Toca delicadamente con sus dedos mi mejilla y de pronto su expresión es la de alguien... No termino este pensamiento cuando siento un dolor en mi pecho y bajo mis ojos y... Y... Él tiene la mano metida en dónde se supone que se encuentra mi... Corazón.

Alzo mis ojos y tiene la misma expresión y yo solo alcanzo a...

Tomo una bocanada de aire y abro los ojos me encuentro de pie casi al final de las escaleras.

— ¿Pasa algo, Madeleine?— es la voz de mi padre así que lo volteo a ver y me doy cuenta que está un poco preocupado.

Así que le doy una sonrisa y niego, a lo que él asiente y dice que lo acompañe que quiere mostrarme algo.

Yo me tomo unos minutos para calmarme y hago lo que me ha dicho.

Lo digo hasta salir por la parte de atrás de la casa y me quedo viendo la cantidad de matas que tienen, algunas con flores y otras sin ellas, por supuesto.

Llegamos a lo que me quiere mostrar y me quedo impresionada... Feliz.

— Son...— intento decir aún atónita por lo que veo.

— Sí, al fin pude lograr que las caléndulas crecieran—. Se nota que está emocionado como yo.

— Son preciosas, papá.

— Así es. Lo son.

Son mis flores preferidas, sí, y siempre quise tenerlas en casa, pero nunca sobrevivían después de brotar.

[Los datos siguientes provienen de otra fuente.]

(** Nothing but its own firing and an 'open' takes a timer away. *)
Lemma transition_spares s e s' t :
  transition s e s' -> spares (timer_id t) e = true ->
  In t (timers s) -> In t (timers s').
Proof.
  intros Ht Hsp Hin. destruct Ht; simpl in Hsp; try discriminate; auto.
  - rewrite close_handler_eq. cbv zeta. simpl.
    destruct (exceeds _ _); simpl.
    + apply in_or_app. auto.
    + destruct (shouldRetry s); auto. apply in_or_app. auto.
  - apply connect_inr in H3 as (f & _ & ->). simpl.
    apply in_or_app. left. apply In_other_timers; auto.
    now apply negb_true_iff.
  - simpl. apply in_or_app. left. apply In_other_timers; auto.
    now apply negb_true_iff.
  - simpl. apply In_other_timers; auto. now apply negb_true_iff.
Qed.

Lemma run_spares s events s' t :
  Inv s -> forallb (spares (timer_id t)) events = true ->
  run s events = inr s' -> In t (timers s) -> In t (timers s').
Proof.
  revert s. induction events as [|e rest IH]; simpl; intros s H Hsp Hrun Hin.
  - inversion Hrun; subst. exact Hin.
  - apply andb_true_iff in Hsp as [He Hrest].
    destruct (step_Inv config url protocols s e H) as (s1 & Hstep & H1).
    rewrite Hstep in Hrun. simpl in Hrun.
    apply (IH s1 H1 Hrest Hrun).
    apply (transition_spares s e s1 t); auto.
    now apply step_transition.
Qed.

(** An event that does not cancel a timer leaves it pending. *)
Lemma transition_outlives s e s' t :
  transition s e s' -> cancels (timer_id t) s e = false ->
  In t (timers s) -> In t (timers s').
Proof.
  intros Ht Hc Hin. destruct Ht; simpl in Hc; auto.
  - unfold state_of in Hc. rewrite H, nth_error_last in Hc. simpl in Hc.
    rewrite H0 in Hc.
    rewrite open_handler_eq. cbv zeta. simpl.
    change (connectingTimeout
              (set_sockets (older ++ [set_readyState OPEN k]) s))
      with (connectingTimeout s).
    destruct (connectingTimeout s) as [handle|]; simpl.
    + apply In_other_timers; auto.
    + exact Hin.
  - rewrite close_handler_eq. cbv zeta. simpl.
    destruct (exceeds _ _); simpl.
    + apply in_or_app. auto.
    + destruct (shouldRetry s); auto. apply in_or_app. auto.
  - apply connect_inr in H3 as (f & _ & ->). simpl.
    apply in_or_app. left. apply In_other_timers; auto.
  - simpl. apply in_or_app. left. apply In_other_timers; auto.
  - simpl. apply In_other_timers; auto.
Qed.

Lemma run_outlives s events t :
  Inv s -> outlives config url protocols (timer_id t) s events = true ->
  In t (timers s) ->
  exists s', run s events = inr s' /\ Inv s' /\ In t (timers s').
Proof.
  revert s. induction events as [|e rest IH]; simpl; intros s H Ho Hin.
  - eauto.
  - apply andb_true_iff in Ho as [Hc Ho]. apply negb_true_iff in Hc.
    destruct (step_Inv config url protocols s e H) as (s1 & Hstep & H1).
    rewrite Hstep in *. simpl.
    apply (IH s1 H1 Ho).
    apply (transition_outlives s e s1 t); auto.
    now apply step_transition.
Qed.

Lemma transition_gone s e s' id :
  transition s e s' ->
  (id < next_timer s)%nat /\
  (forall x, In x (timers s) -> timer_id x <> id) ->
  (id < next_timer s')%nat /\
  (forall x, In x (timers s') -> timer_id x <> id).
Proof.
  intros Ht [Hlt Hno].
  assert (Hfilter : forall h x,
             In x (timers (clearTimeout h s)) -> timer_id x <> id).
  { intros h x Hx. apply Hno. destruct h as [i|]; [|exact Hx].
    destruct s; simpl in Hx. now apply filter_In in Hx as [Hx _]. }
  destruct Ht; auto.
  - rewrite open_handler_eq. cbv zeta. simpl. split; [exact Hlt|].
    intros x Hx. apply Hno.
    change (connectingTimeout
              (set_sockets (older ++ [set_readyState OPEN k]) s))
      with (connectingTimeout s) in Hx.
    destruct (connectingTimeout s) as [i|]; simpl in Hx; auto.
    now apply filter_In in Hx as [Hx _].
  - rewrite close_handler_eq. cbv zeta.
    destruct (exceeds _ _); simpl.
    + split; [lia|]. intros x Hx. apply in_app_or in Hx as [Hx|[<-|[]]].
      * now apply Hno.
      * simpl. lia.
    + destruct (shouldRetry s); simpl; [|now split].
      split; [lia|]. intros x Hx. apply in_app_or in Hx as [Hx|[<-|[]]].
      * now apply Hno.
      * simpl. lia.
  - apply connect_inr in H3 as (f & _ & ->). cbn [next_timer timers].
    replace (next_timer (clearTimeout (Some id0) s)) with (next_timer s)
      by now destruct s.
    split; [lia|]. intros x Hx. apply in_app_or in Hx as [Hx|[<-|[]]].
    + now apply (Hfilter (Some id0)).
    + simpl. lia.
  - simpl. split; [lia|]. intros x Hx. apply in_app_or in Hx as [Hx|[<-|[]]].
    + now apply (Hfilter (Some id0)).
    + simpl. lia.
  - simpl. split; [exact Hlt|]. intros x Hx. now apply (Hfilter (Some id0)).
Qed.

Lemma run_gone s events s' id :
  Inv s -> run s events = inr s' ->
  (id < next_timer s)%nat /\
  (forall x, In x (timers s) -> timer_id x <> id) ->
  forall x, In x (timers s') -> timer_id x <> id.
Proof.
  revert s. induction events as [|e rest IH]; simpl; intros s H Hrun Hg.
  - injection Hrun as <-. apply Hg.
  - destruct (step_Inv config url protocols s e H) as (s1 & Hstep & H1).
    rewrite Hstep in Hrun. simpl in Hrun.
    apply (IH s1 H1 Hrun).
    apply (transition_gone s e s1 id); auto.
    now apply step_transition.
Qed.

(** Each of the two events does take the timer away. *)
Lemma cancels_removes s e s' t :
  Inv s -> In t (timers s) -> cancels (timer_id t) s e = true ->
  step s e = inr s' ->
  (timer_id t < next_timer s')%nat /\
  (forall x, In x (timers s') -> timer_id x <> timer_id t).
Proof.
  intros H Hin Hc Hstep.
  assert (Hlt : (timer_id t < next_timer s)%nat).
  { pose proof (proj2 (inv_timers _ _ H)) as Hall.
    rewrite Forall_forall in Hall. now apply Hall. }
  destruct (Inv_current config s H) as (older & k & E & Hws & _).
  destruct e as [socket random| | |id| | | |]; simpl in Hc; try discriminate.
  - destruct (state_of socket s) as [[]|] eqn:Est; try discriminate.
    destruct (connectingTimeout s) as [handle|] eqn:Eh; [|discriminate].
    apply Nat.eqb_eq in Hc. subst handle.
    destruct (step_opens config url protocols s socket random H Est)
      as (older' & k' & users & E' & -> & _ & _ & Hstep').
    rewrite Hstep' in Hstep. injection Hstep as <-.
    rewrite open_handler_eq. cbv zeta. simpl.
    change (connectingTimeout
              (set_sockets (older' ++ [set_readyState OPEN k']) s))
      with (connectingTimeout s).
    rewrite Eh. simpl. split; [exact Hlt|].
    intros x Hx. apply filter_In in Hx as [_ Hx].
    apply negb_true_iff in Hx. now apply Nat.eqb_neq.
  - apply Nat.eqb_eq in Hc. subst id.
    simpl in Hstep. unfold take_timer in Hstep.
    rewrite (find_by_id (timers s) t (proj1 (inv_timers _ _ H)) Hin)
      in Hstep.
    assert (Hfin : forall (ts l : list Timer) (n m : TimerId),
               (timer_id t < n)%nat -> (n <= m)%nat ->
               Forall (fun x => timer_id x = n) l ->
               (timer_id t < m)%nat /\
               forall x,
                 In x (filter
                         (fun x => negb (Nat.eqb (timer_id x) (timer_id t)))
                         ts ++ l) ->
                 timer_id x <> timer_id t).
    { intros ts l n m Hn Hm Hl. split; [lia|].
      intros x Hx. apply in_app_or in Hx as [Hx|Hx].
      - apply filter_In in Hx as [_ Hx]. apply negb_true_iff in Hx.
        now apply Nat.eqb_neq.
      - rewrite Forall_forall in Hl. rewrite (Hl x Hx). lia. }
    destruct (timer_task t); simpl in Hstep.
    + destruct (inv_factory _ _ H) as [f Hf].
      rewrite (connect_eq config url protocols f _ Hf) in Hstep.
      injection Hstep as <-. destruct s; simpl in *.
      apply (Hfin _ _ next_timer0); auto; repeat constructor.
    + rewrite (timeout_task_eq _ older k) in Hstep
        by (destruct s; assumption).
      injection Hstep as <-. destruct s; simpl in *.
      apply (Hfin _ _ next_timer0); auto; repeat constructor.
    + rewrite (error_task_eq code _ (List.length older)) in Hstep
        by (destruct s; exact Hws).
      injection Hstep as <-. destruct s; simpl in *.
      rewrite <- (app_nil_r (filter _ timers0)).
      apply (Hfin _ _ next_timer0); auto.
Qed.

Pero esto es increíble, tanto que una sonrisa adorna mi rostro y siento mis ojos humedecerse.

Río y abrazo a mi papá.

— Gracias, gracias, gracias.

Se ríe conmigo y dice que no hay nada que agradecer.

Habla sobre que estuvo que leer mucho y pedir información para poder lograrlo.

Nos colocamos a hablar de cosas banales, hasta que el sol mejor dicho ha desaparecido.

Así que supongo que ya es hora de comer.

A lo que enseguida escucho la voz de mamá llamándonos.

La comida es deliciosa como lo puede ser la comida de mamá.

La cena pasó entre risas y recuerdos.

Me despido de ellos porque necesito descansar, sí, pero sé que no podré.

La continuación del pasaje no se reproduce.